(** * vscode-yaml-languageservice: the YAML parser front end, the offset
      queries and the formatter, embedded and verified.

    The development follows the TypeScript sources:
    - [yamlParser.ts]: [recursivelyBuildAst], [parseYamlBoolean],
      [parseYamlInteger], [parseYamlFloat], [determineScalarType],
      [convertError], [parse];
    - [yamlFormatter.ts]: [format];
    - the node classes, the offset queries and the position calculator,
      which the sources import. *)

From Stdlib Require Import ZArith List Bool Ascii String Sorted Lia.
From Stdlib Require Floats.SpecFloat.
Import ListNotations.

Local Open Scope string_scope.
Local Open Scope Z_scope.

Set Implicit Arguments.
Set Warnings "-register-all".

(** ** JavaScript values the sources rely on

    A text is a [string], one character for each code unit; the code
    units are those below 256. *)

(** The double quote, which [`Invalid boolean "${input}"`] and its
    siblings put around the offending text. *)
Definition dquote : string := String (ascii_of_nat 34) EmptyString.

(** A line feed and the NUL character. *)
Definition LF : string := String (ascii_of_nat 10) EmptyString.
Definition NUL : string := String (ascii_of_nat 0) EmptyString.

(** A thrown value.  The scalar parsers [throw] a string; the engine
    itself raises a [TypeError] when a property of [undefined] is read
    or written. *)
Inductive Exception : Type :=
| Thrown (message : string)
| TypeError (what : string).

Inductive Completion (A : Type) : Type :=
| Normal (a : A)
| Abrupt (e : Exception).
Arguments Normal {A} a.
Arguments Abrupt {A} e.

(** A JavaScript number is a binary64 value, as the Standard Library
    specifies them in [SpecFloat]: NaN, the two infinities, the two zeros
    and the finite values [m * 2^e] with their sign. *)
Definition JSNumber : Type := SpecFloat.spec_float.

Abbreviation NaN := SpecFloat.S754_nan.
Abbreviation Infinity := (SpecFloat.S754_infinity false).
Abbreviation NegInfinity := (SpecFloat.S754_infinity true).

Definition isNaN (n : JSNumber) : bool :=
  match n with NaN => true | _ => false end.

(** The precision of binary64 and the exponent of its infinities. *)
Definition prec : Z := 53.
Definition emax : Z := 1024.

(** The Number value for an integer [n]: the binary64 value nearest to
    it, a tie going to the even mantissa and a magnitude too large to an
    infinity.  [negative] is the sign a zero gets.  (The literal is
    rounded as a whole, as the engines do; the standard would let them
    drop the digits after the twentieth.) *)
Definition NumberOfInteger (negative : bool) (n : Z) : JSNumber :=
  SpecFloat.binary_normalize prec emax n 0 negative.

(** The Number value for the decimal [m * 10^e] with [0 <= m], taken
    negative when [negative] is set: rounded once, from the exact
    quotient when [e] is negative. *)
Definition NumberOfDecimal (negative : bool) (m e : Z) : JSNumber :=
  if 0 <=? e then
    NumberOfInteger negative ((if negative then -1 else 1) * (m * 10 ^ e))
  else if m =? 0 then SpecFloat.S754_zero negative
  else
    let '(q, e2, l) :=
      SpecFloat.SFdiv_core_binary prec emax m 0 (10 ^ (- e)) 0 in
    SpecFloat.binary_round_aux prec emax negative q e2 l.

(** [Array.prototype.indexOf] and [lastIndexOf] on an array of strings,
    compared with [===]; [-1] when the element is missing.  A [null]
    element sought is never found among strings. *)
Fixpoint indexOfFrom (i : Z) (xs : list string) (x : string) : Z :=
  match xs with
  | [] => -1
  | y :: ys => if String.eqb y x then i else indexOfFrom (i + 1) ys x
  end.

Definition indexOf (xs : list string) (x : option string) : Z :=
  match x with
  | None => -1
  | Some s => indexOfFrom 0 xs s
  end.

Fixpoint lastIndexOfFrom (i : Z) (xs : list string) (x : string) : Z :=
  match xs with
  | [] => -1
  | y :: ys =>
      let later := lastIndexOfFrom (i + 1) ys x in
      if 0 <=? later then later else if String.eqb y x then i else -1
  end.

Definition lastIndexOf (xs : list string) (x : string) : Z :=
  lastIndexOfFrom 0 xs x.

Definition charCode (c : ascii) : Z := Z.of_nat (nat_of_ascii c).

(** Whether [s] begins with [needle]. *)
Fixpoint startsWith (needle s : string) : bool :=
  match needle, s with
  | EmptyString, _ => true
  | String _ _, EmptyString => false
  | String a needle', String c s' =>
      (charCode c =? charCode a) && startsWith needle' s'
  end.

(** [input.lastIndexOf(needle, 0)]: searching backwards from position 0
    can only find [needle] at position 0. *)
Definition String_lastIndexOf0 (input needle : string) : Z :=
  if startsWith needle input then 0 else -1.

(** [input.substring(n)]. *)
Fixpoint substring_from (n : nat) (s : string) : string :=
  match n, s with
  | O, _ => s
  | S k, EmptyString => EmptyString
  | S k, String _ r => substring_from k r
  end.

(** *** Character classes *)

Definition in_range (lo hi : ascii) (c : ascii) : bool :=
  (charCode lo <=? charCode c) && (charCode c <=? charCode hi).

Definition is_char (a : ascii) (c : ascii) : bool := charCode c =? charCode a.

Definition isDigit : ascii -> bool := in_range "0" "9".
Definition isOctal : ascii -> bool := in_range "0" "7".
Definition isHex (c : ascii) : bool :=
  in_range "0" "9" c || in_range "a" "f" c || in_range "A" "F" c.
Definition isSign (c : ascii) : bool := is_char "-" c || is_char "+" c.

(** The white space and the line terminators that [parseInt] and
    [parseFloat] skip, among the code units below 256: TAB, LF, VT, FF,
    CR, SP and the no-break space. *)
Definition isWhiteSpace (c : ascii) : bool :=
  (charCode c =? 9) || (charCode c =? 10) || (charCode c =? 11) || (charCode c =? 12)
  || (charCode c =? 13) || (charCode c =? 32) || (charCode c =? 160).

(** The value of a digit in a radix up to 36 ([None] when the character
    is no digit of that radix). *)
Definition digitValue (radix : Z) (c : ascii) : option Z :=
  let v :=
    if in_range "0" "9" c then charCode c - 48
    else if in_range "a" "z" c then charCode c - 87
    else if in_range "A" "Z" c then charCode c - 55
    else 36 in
  if v <? radix then Some v else None.

Fixpoint trimStart (s : string) : string :=
  match s with
  | String c r => if isWhiteSpace c then trimStart r else s
  | EmptyString => s
  end.

(** The longest run of digits of [radix] at the head of [s]: the number
    read so far, how many digits were read, and what is left. *)
Fixpoint readDigits (radix : Z) (s : string) (acc : Z) (n : nat)
  : Z * nat * string :=
  match s with
  | String c r =>
      match digitValue radix c with
      | Some v => readDigits radix r (acc * radix + v) (S n)
      | None => (acc, n, s)
      end
  | EmptyString => (acc, n, s)
  end.

(** *** [parseInt(string, radix)] *)

Definition stripHexPrefix (s : string) : option string :=
  match s with
  | String z (String x r) =>
      if is_char "0" z && (is_char "x" x || is_char "X" x)
      then Some r else None
  | _ => None
  end.

(** An optional sign at the head of a text: whether it is a minus, and
    what follows it. *)
Definition stripSign (s : string) : bool * string :=
  match s with
  | String c r =>
      if is_char "-" c then (true, r)
      else if is_char "+" c then (false, r)
      else (false, s)
  | EmptyString => (false, s)
  end.

Definition parseInt (input : string) (radix : option Z) : JSNumber :=
  let s := trimStart input in
  let '(neg, s) := stripSign s in
  let sign := if neg then -1 else 1 in
  let R := match radix with Some r => r | None => 0 end in
  if negb (R =? 0) && ((R <? 2) || (36 <? R)) then NaN
  else
    let '(R, s) :=
      if (R =? 0) || (R =? 16) then
        match stripHexPrefix s with
        | Some r => (16, r)
        | None => ((if R =? 0 then 10 else R), s)
        end
      else (R, s) in
    let '(v, n, _) := readDigits R s 0 O in
    match n with
    | O => NaN
    | S _ => NumberOfInteger neg (sign * v)
    end.

(** *** [parseFloat(string)] *)

(** [ExponentPart]: [e] or [E], an optional sign and at least one digit;
    otherwise the exponent is not part of the literal. *)
Definition readExponent (s : string) : Z :=
  match s with
  | String c r =>
      if is_char "e" c || is_char "E" c then
        let '(neg, r) := stripSign r in
        let '(v, n, _) := readDigits 10 r 0 O in
        match n with O => 0 | S _ => if neg then - v else v end
      else 0
  | EmptyString => 0
  end.

(** The longest prefix that is a [StrUnsignedDecimalLiteral] other than
    [Infinity]: the number its digits denote and the power of ten that
    goes with it. *)
Definition readDecimal (s : string) : option (Z * Z) :=
  let '(ip, ni, r1) := readDigits 10 s 0 O in
  let '(m, nf, r2) :=
    match r1 with
    | String c r =>
        if is_char "." c then readDigits 10 r ip O else (ip, O, r1)
    | EmptyString => (ip, O, r1)
    end in
  match ni, nf with
  | O, O => None
  | _, _ => Some (m, readExponent r2 - Z.of_nat nf)
  end.

Definition parseFloat (input : string) : JSNumber :=
  let s := trimStart input in
  let '(neg, s) := stripSign s in
  if startsWith "Infinity" s then (if neg then NegInfinity else Infinity)
  else
    match readDecimal s with
    | None => NaN
    | Some (m, e) => NumberOfDecimal neg m e
    end.

(** *** Regular expressions

    The literals of the sources are all of the form [/^...$/]: a test
    succeeds when the whole text is in the language.  Matching is by
    derivatives. *)
Inductive regex : Type :=
| Void
| Eps
| Class (p : ascii -> bool)
| Cat (r1 r2 : regex)
| Alt (r1 r2 : regex)
| Star (r : regex).

Definition Opt (r : regex) : regex := Alt r Eps.
Definition Plus (r : regex) : regex := Cat r (Star r).

Fixpoint Lit (s : string) : regex :=
  match s with
  | EmptyString => Eps
  | String c r => Cat (Class (is_char c)) (Lit r)
  end.

Fixpoint nullable (r : regex) : bool :=
  match r with
  | Void => false
  | Eps => true
  | Class _ => false
  | Cat r1 r2 => nullable r1 && nullable r2
  | Alt r1 r2 => nullable r1 || nullable r2
  | Star _ => true
  end.

Fixpoint deriv (c : ascii) (r : regex) : regex :=
  match r with
  | Void => Void
  | Eps => Void
  | Class p => if p c then Eps else Void
  | Cat r1 r2 =>
      if nullable r1
      then Alt (Cat (deriv c r1) r2) (deriv c r2)
      else Cat (deriv c r1) r2
  | Alt r1 r2 => Alt (deriv c r1) (deriv c r2)
  | Star r1 => Cat (deriv c r1) (Star r1)
  end.

(** [regex.test(text)] for an anchored literal. *)
Fixpoint test (r : regex) (text : string) : bool :=
  match text with
  | EmptyString => nullable r
  | String c s => test (deriv c r) s
  end.

(** ** The tokenizer's node graph ([yaml-ast-parser]) *)

Module Yaml.

(** A scalar: its span, its text ([null] for an empty scalar) and the
    quoting flags.  [singleQuoted] is read as [node['singleQuoted']] and
    counts as false when it is missing. *)
Record YAMLScalar : Type := {
  startPosition : Z;
  endPosition : Z;
  value : option string;
  doubleQuoted : bool;
  plainScalar : bool;
  singleQuoted : bool
}.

......

Find where the line with "EmptyString => false" sits in the material above, then copy exactly from it through the line with "(charCode lo <=?". Add no other line.

  | String _ _, EmptyString => false
  | String a needle', String c s' =>
      (charCode c =? charCode a) && startsWith needle' s'
  end.

(** [input.lastIndexOf(needle, 0)]: searching backwards from position 0
    can only find [needle] at position 0. *)
Definition String_lastIndexOf0 (input needle : string) : Z :=
  if startsWith needle input then 0 else -1.

(** [input.substring(n)]. *)
Fixpoint substring_from (n : nat) (s : string) : string :=
  match n, s with
  | O, _ => s
  | S k, EmptyString => EmptyString
  | S k, String _ r => substring_from k r
  end.

(** *** Character classes *)

Definition in_range (lo hi : ascii) (c : ascii) : bool :=
  (charCode lo <=? charCode c) && (charCode c <=? charCode hi).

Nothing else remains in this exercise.